(Records excerpted from a collection)
....................
(** ** What the operations raise *)

Lemma is_valid_sim_agent_Err_stops config track e :
  0 <= current_time_index config ->
  is_valid_sim_agent config track = Err e ->
  stops_before (current_time_index config) track.
Proof.
  intros Hnow. unfold is_valid_sim_agent.
  rewrite getitem_nonneg by done.
  destruct (states track !! _) eqn:Hlookup; [done|]. intros _.
  apply lookup_ge_None in Hlookup. unfold stops_before, len. lia.
Qed.

Lemma get_sim_agent_ids_loop_Err_stops config remaining object_ids e :
  0 <= current_time_index config ->
  get_sim_agent_ids_loop config remaining object_ids = Err e ->
  Exists (stops_before (current_time_index config)) remaining.
Proof.
  intros Hnow. revert object_ids.
  induction remaining as [|track rest IH]; intros object_ids; cbn; [done|].
  destruct (is_valid_sim_agent config track) as [b|e'] eqn:E; cbn.
  - intros Hrest. apply Exists_cons_tl. destruct b; eapply IH, Hrest.
  - intros _. apply Exists_cons_hd.
    by eapply is_valid_sim_agent_Err_stops.
Qed.

Lemma get_sim_agent_ids_Err scenario (c : ChallengeType) e :
  get_sim_agent_ids scenario (Tag c) = Err e ->
  e = IndexError TrackStates /\ Exists (stops_before 10) (tracks scenario).
Proof.
  unfold get_sim_agent_ids.
  destruct (get_submission_config (Tag c)) as [config|] eqn:Hconfig;
    [|by destruct c].
  destruct (get_submission_config_Tag c config Hconfig) as (Hnow & _).
  cbn. intros Hloop. split; [by eapply get_sim_agent_ids_loop_Err|].
  rewrite <- Hnow. eapply get_sim_agent_ids_loop_Err_stops; [lia | done].
Qed.

Lemma get_sim_agent_ids_stops scenario (c : ChallengeType) :
  Exists (stops_before 10) (tracks scenario) ->
  get_sim_agent_ids scenario (Tag c) = Err (IndexError TrackStates).
Proof.
  intros Hstops. unfold get_sim_agent_ids.
  destruct c; cbn; by apply get_sim_agent_ids_loop_short.
Qed.

Lemma validate_joint_scene_sim_Err joint_scene scenario (c : ChallengeType) e :
  get_sim_agent_ids scenario (Tag c) = Err e ->
  validate_joint_scene joint_scene scenario (Tag c) = Err e.
Proof.
  intros Hsim. unfold validate_joint_scene.
  destruct c; cbn -[get_sim_agent_ids]; by rewrite Hsim.
Qed.

Lemma validate_joint_scene_raises joint_scene scenario challenge_type e :
  validate_joint_scene joint_scene scenario challenge_type = Err e ->
  (∃ m, e = ValueError m) \/
  (e = IndexError TrackStates /\ Exists (stops_before 10) (tracks scenario)).
Proof.
  destruct challenge_type as [c|repr]; [|intros [= <-]; left; by eexists].
  destruct (get_sim_agent_ids scenario (Tag c)) as [ids|e'] eqn:Hsim.
  - assert (Hconfig : ∃ config, get_submission_config (Tag c) = Ok config)
      by (destruct c; by eexists).
    destruct Hconfig as [config Hconfig].
    intros (m & -> & _)%(validate_joint_scene_Err _ _ _ _ _ Hconfig Hsim).
    left. by exists m.
  - rewrite (validate_joint_scene_sim_Err _ _ _ _ Hsim). intros [= <-].
    right. by apply get_sim_agent_ids_Err in Hsim.
Qed.

(** X1.  The validators raise a [ValueError], or the [IndexError] of
    [track.states]: the latter only on a scenario with a track that has no
    state at step 10, and, for [validate_scenario_rollouts], only once
    [scenario_id] and the number of joint scenes have been accepted.  On
    such a scenario every joint scene is rejected with that [IndexError],
    whatever it holds, and so are rollouts that have a [scenario_id] and
    32 joint scenes. *)
Theorem validators_raise (scenario : Scenario) :
  (∀ joint_scene challenge_type e,
     validate_joint_scene joint_scene scenario challenge_type = Err e ->
     (∃ m, e = ValueError m) \/
     (e = IndexError TrackStates /\
      Exists (stops_before 10) (tracks scenario)))
  /\ (∀ scenario_rollouts challenge_type e,
        validate_scenario_rollouts scenario_rollouts scenario challenge_type
        = Err e ->
        (∃ m, e = ValueError m) \/
        (e = IndexError TrackStates /\
         Exists (stops_before 10) (tracks scenario) /\
         scenario_id scenario_rollouts ≠ None /\
         len (joint_scenes scenario_rollouts) = 32))
  /\ (Exists (stops_before 10) (tracks scenario) ->
      ∀ (c : ChallengeType),
        (∀ joint_scene,
           validate_joint_scene joint_scene scenario (Tag c)
           = Err (IndexError TrackStates))
        /\ (∀ scenario_rollouts,
              scenario_id scenario_rollouts ≠ None ->
              len (joint_scenes scenario_rollouts) = 32 ->
              validate_scenario_rollouts scenario_rollouts scenario (Tag c)
              = Err (IndexError TrackStates))).
Proof.
  split; [|split].
  - intros joint_scene challenge_type e. apply validate_joint_scene_raises.
  - intros scenario_rollouts [c|repr] e; [|intros [= <-]; left; by eexists].
    assert (Hconfig : ∃ config, get_submission_config (Tag c) = Ok config)
      by (destruct c; by eexists).
    destruct Hconfig as [config Hconfig].
    destruct (get_submission_config_Tag c config Hconfig) as (_ & Hcount & _).
    rewrite (validate_scenario_rollouts_unfold _ _ _ _ Hconfig).
    destruct (scenario_id scenario_rollouts) as [name|];
      [|intros [= <-]; left; by eexists].
    destruct (Z.eqb_spec (len (joint_scenes scenario_rollouts))
                (n_rollouts config)) as [Hlen|Hlen];
      [|intros [= <-]; left; by eexists].
    intros (joint_scene & _ & Hfails)%validate_scenario_rollouts_loop_Err.
    apply validate_joint_scene_raises in Hfails as [?|[-> Hstops]];
      [by left|].
    right. repeat split; [done..|]. by rewrite Hlen.
  - intros Hstops c.
    assert (Hscene : ∀ joint_scene,
      validate_joint_scene joint_scene scenario (Tag c)
      = Err (IndexError TrackStates)).
    { intros joint_scene. apply validate_joint_scene_sim_Err.
      by apply get_sim_agent_ids_stops. }
    split; [done|]. intros scenario_rollouts Hname Hlen.
    assert (Hconfig : ∃ config, get_submission_config (Tag c) = Ok config)
      by (destruct c; by eexists).
    destruct Hconfig as [config Hconfig].
    destruct (get_submission_config_Tag c config Hconfig) as (_ & Hcount & _).
    rewrite (validate_scenario_rollouts_unfold _ _ _ _ Hconfig).
    destruct (scenario_id scenario_rollouts) as [name|]; [|done].
    rewrite Hcount, Hlen. cbn.
    destruct (joint_scenes scenario_rollouts) as [|joint_scene rest];
      [done|].
    cbn -[validate_joint_scene]. by rewrite Hscene.
Qed.

(** On the scenario with a truncated track, a well-formed scene and the
    sample rollouts are rejected with the [IndexError]. *)
Lemma validators_raise_witness :
  validate_joint_scene sample_scene truncated_scenario (Tag SIM_AGENTS)
  = Err (IndexError TrackStates)
  /\ validate_scenario_rollouts sample_rollouts truncated_scenario
       (Tag SCENARIO_GEN)
     = Err (IndexError TrackStates).
Proof.
  destruct (validators_raise truncated_scenario) as (_ & _ & Hstops).
  assert (Hshort : Exists (stops_before 10) (tracks truncated_scenario))
    by (apply Exists_cons_tl, Exists_cons_hd; by vm_compute).
  split.
  - apply (Hstops Hshort SIM_AGENTS).
  - apply (Hstops Hshort SCENARIO_GEN); [done | reflexivity].
Defined.

(** ** Subscripts of [scenario.tracks] *)

Lemma getitem_cases {A} (c : container) (l : list A) (i : Z) :
  (in_range l i /\ ∃ a, getitem c l i = Ok a) \/
  (¬ in_range l i /\ getitem c l i = Err (IndexError c)).
Proof.
  unfold getitem, in_range, raise.
  destruct (Z.ltb_spec i 0) as [Hneg|Hpos].
  - destruct (Z.ltb_spec (len l + i) 0) as [Hlow|Hin]; [right; split; [lia|done]|].
    destruct (lookup_lt_is_Some_2 l (Z.to_nat (len l + i))) as [a ->];
      [unfold len in *; lia|].
    left. split; [lia | by exists a].
  - destruct (Z.ltb_spec i 0) as [?|_]; [lia|].
    destruct (l !! Z.to_nat i) as [a|] eqn:Hlookup.
    + apply lookup_lt_Some in Hlookup. left.
      split; [unfold len; lia | by exists a].
    + apply lookup_ge_None in Hlookup. right.
      split; [unfold len; lia | done].
Qed.

Lemma getitem_Ok_in_range {A} (c : container) (l : list A) (i : Z) (a : A) :
  getitem c l i = Ok a -> in_range l i.
Proof.
  intros Hlookup.
  destruct (getitem_cases c l i) as [[Hin _]|[_ Hfails]]; [done|].
  by rewrite Hfails in Hlookup.
Qed.

Lemma refer_to_in_range scenario entries predicted :
  refer_to scenario entries predicted ->
  Forall (λ entry, in_range (tracks scenario) (track_index entry)) entries.
Proof.
  induction 1 as [|entry track rest predicted Hlookup _ IH]; constructor;
    [by eapply getitem_Ok_in_range | done].
Qed.

Lemma in_range_refer_to scenario entries :
  Forall (λ entry, in_range (tracks scenario) (track_index entry)) entries ->
  ∃ predicted, refer_to scenario entries predicted.
Proof.
  induction 1 as [|entry rest Hin _ [predicted IH]];
    [exists []; constructor|].
  destruct (getitem_cases ScenarioTracks (tracks scenario)
              (track_index entry)) as [[_ [track Hlookup]]|[Hout _]];
    [|done].
  exists (track :: predicted). by constructor.
Qed.

(** X2.  For the Sim Agents challenge [get_evaluation_sim_agent_ids]
    returns exactly when [sdc_track_index] and every [track_index] of
    [tracks_to_predict] is a subscript of [scenario.tracks], from
    [-len(tracks)] up to [len(tracks) - 1]; otherwise it raises the
    [IndexError] of [scenario.tracks], and nothing else. *)
Theorem get_evaluation_sim_agent_ids_bounds (scenario : Scenario) :
  let subscripts_ok :=
    in_range (tracks scenario) (sdc_track_index scenario) /\
    Forall (λ entry, in_range (tracks scenario) (track_index entry))
      (tracks_to_predict scenario) in
  (subscripts_ok /\
   ∃ ids, get_evaluation_sim_agent_ids scenario (Tag SIM_AGENTS) = Ok ids)
  \/ (¬ subscripts_ok /\
      get_evaluation_sim_agent_ids scenario (Tag SIM_AGENTS)
      = Err (IndexError ScenarioTracks)).
Proof.
  intros subscripts_ok.
  destruct (get_evaluation_sim_agent_ids scenario (Tag SIM_AGENTS))
    as [ids|e] eqn:Hresult.
  - left. split; [|by exists ids].
    apply get_evaluation_sim_agent_ids_Ok_inv in Hresult
      as (sdc & predicted & Hsdc & Hrefer & _).
    split; [by eapply getitem_Ok_in_range | by eapply refer_to_in_range].
  - right. split.
    + intros [Hsdc Hentries].
      destruct (getitem_cases ScenarioTracks (tracks scenario)
                  (sdc_track_index scenario))
        as [[_ [sdc Hlookup]]|[Hout _]]; [|done].
      destruct (in_range_refer_to scenario _ Hentries)
        as [predicted Hrefer].
      by rewrite (get_evaluation_sim_agent_ids_Ok scenario sdc predicted
                    Hlookup Hrefer) in Hresult.
    + f_equal. by apply (get_evaluation_sim_agent_ids_Err scenario).
Qed.

(** ** The evaluated ids and the states of the tracks *)

Lemma getitem_map {A B} (f : A -> B) (c : container) (l : list A) (i : Z) :
  getitem c (map f l) i
  = match getitem c l i with
    | Ok a => Ok (f a)
    | Err e => Err e
    end.
Proof.
  unfold getitem, len. rewrite length_map.
  destruct (_ <? 0); [done|].
  change (map f l) with (f <$> l). rewrite list_lookup_fmap.
  by destruct (l !! _).
Qed.

(** Two track lists with the same ids answer a subscript alike. *)
Lemma getitem_same_ids (c : container) (l l' : list Track) (i : Z) :
  map id l = map id l' ->
  match getitem c l i, getitem c l' i with
  | Ok track, Ok track' => id track = id track'
  | Err e, Err e' => e = e'
  | _, _ => False
  end.
Proof.
  intros Hids. pose proof (getitem_map id c l i) as Hl.
  rewrite Hids, getitem_map in Hl.
  destruct (getitem c l i), (getitem c l' i); congruence.
Qed.

Lemma get_evaluation_sim_agent_ids_loop_same_ids
    scenario scenario' remaining (object_ids : gset Z) :
  map id (tracks scenario) = map id (tracks scenario') ->
  get_evaluation_sim_agent_ids_loop scenario remaining object_ids
  = get_evaluation_sim_agent_ids_loop scenario' remaining object_ids.
Proof.
  intros Hids. revert object_ids.
  induction remaining as [|entry rest IH]; intros object_ids; cbn; [done|].
  pose proof (getitem_same_ids ScenarioTracks _ _ (track_index entry) Hids)
    as Hsame.
  destruct (getitem _ (tracks scenario) _),
    (getitem _ (tracks scenario') _); cbn; try done.
  - rewrite Hsame. apply IH.
  - by rewrite Hsame.
Qed.

(** X3.  For the Sim Agents challenge the evaluated ids do not depend on
    the states of the tracks: replacing the tracks by tracks with the same
    ids in the same order, whatever their states, leaves the result or the
    error unchanged. *)
Theorem get_evaluation_sim_agent_ids_ignores_states
    (scenario : Scenario) (tracks' : list Track) :
  map id tracks' = map id (tracks scenario) ->
  get_evaluation_sim_agent_ids (with_tracks tracks' scenario)
    (Tag SIM_AGENTS)
  = get_evaluation_sim_agent_ids scenario (Tag SIM_AGENTS).
Proof.
  intros Hids. cbn.
  pose proof (getitem_same_ids ScenarioTracks _ _
                (sdc_track_index scenario) Hids) as Hsame.
  destruct (getitem _ tracks' _), (getitem _ (tracks scenario) _);
    cbn; try done; [|by rewrite Hsame].
  rewrite Hsame.
  by rewrite (get_evaluation_sim_agent_ids_loop_same_ids
                (with_tracks tracks' scenario) scenario).
Qed.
....................
=== Brief ===
Out of the data above, set down the lines from the one with "(track_index entry)) as" to the one with "returns exactly when", both included, exactly as written and with no additions.

=== Result of this task ===
              (track_index entry)) as [[_ [track Hlookup]]|[Hout _]];
    [|done].
  exists (track :: predicted). by constructor.
Qed.

(** X2.  For the Sim Agents challenge [get_evaluation_sim_agent_ids]
    returns exactly when [sdc_track_index] and every [track_index] of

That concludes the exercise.